Des personnes aux besoins spéciaux apportent de précieuses bénédictions

    Des personnes aux besoins spéciaux apportent de précieuses bénédictions

    Tiré d’entrevues avec des membres de la paroisse de Wildwood, du Pieu de Saskatoon et de la paroisse de Delta, du Pieu de Surrey, en Colombie-Britannique

    Les membres de la paroisse de Wildwood à Saskatoon, en Saskatchewan, ont compris les enseignements que l’on trouve dans Hébreux 12 : 12 « Fortifiez donc vos mains languissantes et vos genoux affaiblis ». C’est une membre de 42 ans, Coran Killan, qui leur a permis de les comprendre. Elle ne possède pas acquis de compétences en « enseignement » acquises dans une université, et elle n’est pas surdouée sur le plan intellectuel. En fait, ce sont ses invalidités qui font que l’on ressent son influence.
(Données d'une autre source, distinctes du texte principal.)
(** ** The realtime service *)
Record AlertRuleConfig := mk_AlertRuleConfig {
  live_stream_url : string;
  cfg_alert_type : string;
  sensor_name : string;
  sensor_id : string;
  cfg_params : AlwaysOnRuleParams;
}.
(** A response and its status: what [response_data.get("id")] answers, and the rest *)
Record Response := mk_Response { rsp_id : option string; rsp_body : string }.

Class RealtimeService (R : Type) := {
  start_alert : AlertRuleConfig → stM R (Response * Z);
  stop_alert : string → stM R (Response * Z);
}.

(** ** Results *)
Inductive outcome := success | error | already_active.
#[export] Instance outcome_eq_dec : EqDecision outcome.
Proof. solve_decision. Defined.

Record Entry := mk_Entry {
  en_rule_id : string;
  en_alert_type : option string;
  en_status : Z;
  en_result : outcome;
  en_alert_rule_id : option string;
}.
Record AlwaysOnResult := mk_AlwaysOnResult {
  status_code : Z;
  reason : string;
  details : option (list Entry);
}.

Section service.
Context {R : Type} {RT : RealtimeService R}.
Context (always_on : bool) (rules_file : result (list AlwaysOnRuleEntry)).

Record State := mk_State {
  camera_rules : dict string (dict string string);
  in_flight : gset string;
  flight_done : dict string nat;
  rules_cache : option (list AlwaysOnRuleEntry);
  unset_events : gset nat;
  next_event : nat;
  realtime : R;
}.
Definition new_State (r : R) : State := mk_State [] ∅ [] None ∅ 0 r.

Definition set_rules (d : dict string (dict string string)) (s : State) : State :=
  mk_State d (in_flight s) (flight_done s) (rules_cache s) (unset_events s) (next_event s) (realtime s).
Definition set_realtime (r : R) (s : State) : State :=
  mk_State (camera_rules s) (in_flight s) (flight_done s) (rules_cache s) (unset_events s) (next_event s) r.

(** [self._camera_rules.get(camera_id, {})] *)
Definition rules_of (s : State) (camera_id : string) : dict string string := default [] (dget (camera_rules s) camera_id).

(** An [OSError] other than a missing file is not caught. *)
Definition load_rules : stM State (list AlwaysOnRuleEntry) := λ s,
  match rules_cache s with
  | Some rules => (Ok rules, s)
  | None =>
      match rules_file with
      | Ok rules =>
          if valid_rules rules
          then (Ok rules, mk_State (camera_rules s) (in_flight s) (flight_done s) (Some rules) (unset_events s)
                            (next_event s) (realtime s))
          else (Exn AlwaysOnRulesConfigError, s)
      | Exn e =>
          (Exn (if bool_decide (e ∈ [FileNotFoundError; YAMLError; ValidationError]) then AlwaysOnRulesConfigError else e), s)
      end
  end.

(** [_on_realtime_rule_removed]: the first entry with the alert rule's id *)
Fixpoint find_rule (alert_rule_id : string) (rules : dict string string) : option string :=
  match rules with
  | [] => None
  | (rule, uid) :: rules' => if String.eqb uid alert_rule_id then Some rule else find_rule alert_rule_id rules'
  end.
Fixpoint find_camera (alert_rule_id : string) (cameras : dict string (dict string string)) : option (string * string) :=
  match cameras with
  | [] => None
  | (camera, rules) :: cameras' =>
      match find_rule alert_rule_id rules with
      | Some rule => Some (camera, rule)
      | None => find_camera alert_rule_id cameras'
      end
  end.
(** [pop] of rules from a camera's map, and of the map once it is empty *)
Definition drop_rules (camera_id : string) (ids : list string) (s : State) : State :=
  match dget (camera_rules s) camera_id with
  | None => s
  | Some inner =>
      match foldl (λ d r, ddel d r) inner ids with
      | [] => set_rules (ddel (camera_rules s) camera_id) s
      | inner' => set_rules (dset (camera_rules s) camera_id inner') s
      end
  end.
Definition on_realtime_rule_removed (alert_rule_id : string) : proc State unit :=
  atomic (smod (λ s, match find_camera alert_rule_id (camera_rules s) with
                     | Some (camera, rule) => drop_rules camera [rule] s
                     | None => s
                     end)).

(** ** Flights *)

(** Wait for the fan-out of a camera that is under way, if there is one. *)
Definition wait_for_flight (camera_id : string) : proc State unit :=
  flight_event ← atomic (λ s, (Ok (dget (flight_done s) camera_id), s));
  match flight_event with
  | Some e => wait (λ s, bool_decide (e ∉ unset_events s))
  | None => mret tt
  end.

(** The rules already active when a fan-out is to start; [None] when every rule
    is active or another fan-out of the camera is under way. *)
Definition reserve_flight (camera_id : string) (configured : list string) : stM State (option (list string)) := λ s,
  let active := dkeys (rules_of s camera_id) in
  if forallb (λ r, bool_decide (r ∈ active)) configured then (Ok None, s)
  else if bool_decide (camera_id ∈ in_flight s) then (Ok None, s)
  else (Ok (Some active),
        mk_State (camera_rules s) ({[camera_id]} ∪ in_flight s) (dset (flight_done s) camera_id (next_event s))
          (rules_cache s) ({[next_event s]} ∪ unset_events s) (S (next_event s)) (realtime s)).

Definition release_flight (camera_id : string) : stM State unit := smod (λ s,
  let event := dget (flight_done s) camera_id in
  mk_State (camera_rules s) (in_flight s ∖ {[camera_id]}) (ddel (flight_done s) camera_id) (rules_cache s)
    (match event with Some e => (unset_events s ∖ {[e]}) | None => unset_events s end) (next_event s) (realtime s)).

(** ** [_fan_out_add] *)
Definition call {A} (m : stM R A) : proc State A := await (zoom realtime set_realtime m).

Definition config_for (camera_id camera_url camera_name : string) (r : AlwaysOnRuleEntry) : AlertRuleConfig :=
  mk_AlertRuleConfig camera_url (alert_type r) camera_name camera_id (always_on_params r).

(** The entry of a rule that needs no call; the others are started. *)
Definition preflight_entry (camera_id : string) (already : list string) (s : State) (r : AlwaysOnRuleEntry) : option Entry :=
  if bool_decide (rule_id r ∈ already)
  then Some (mk_Entry (rule_id r) (Some (alert_type r)) 200 already_active (dget (rules_of s camera_id) (rule_id r)))
  else if String.eqb (prompt (always_on_params r)) ""
  then Some (mk_Entry (rule_id r) (Some (alert_type r)) 422 error None)
  else None.
Definition preflight (camera_id : string) (rules : list AlwaysOnRuleEntry) (already : list string) (s : State)
    : list Entry * list AlwaysOnRuleEntry :=
  (omap (preflight_entry camera_id already s) rules,
   filter (λ r, (rule_id r ∉ already) ∧ prompt (always_on_params r) ≠ "") rules).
Elle ne peut pas parler, elle a des difficultés sur le plan intellectuel et elle est affligée de graves handicaps physiques. 

    Cora et sa mère, Liz, ont joint l’Église à Nanaimo, en Colombie-Britannique. Le premier appel de Cora dans l’Église a été à l’accueil. Lorsque les deux femmes se sont installées à Calgary puis ensuite à Saskatoon, chaque paroisse a offert un appel semblable à Cora. 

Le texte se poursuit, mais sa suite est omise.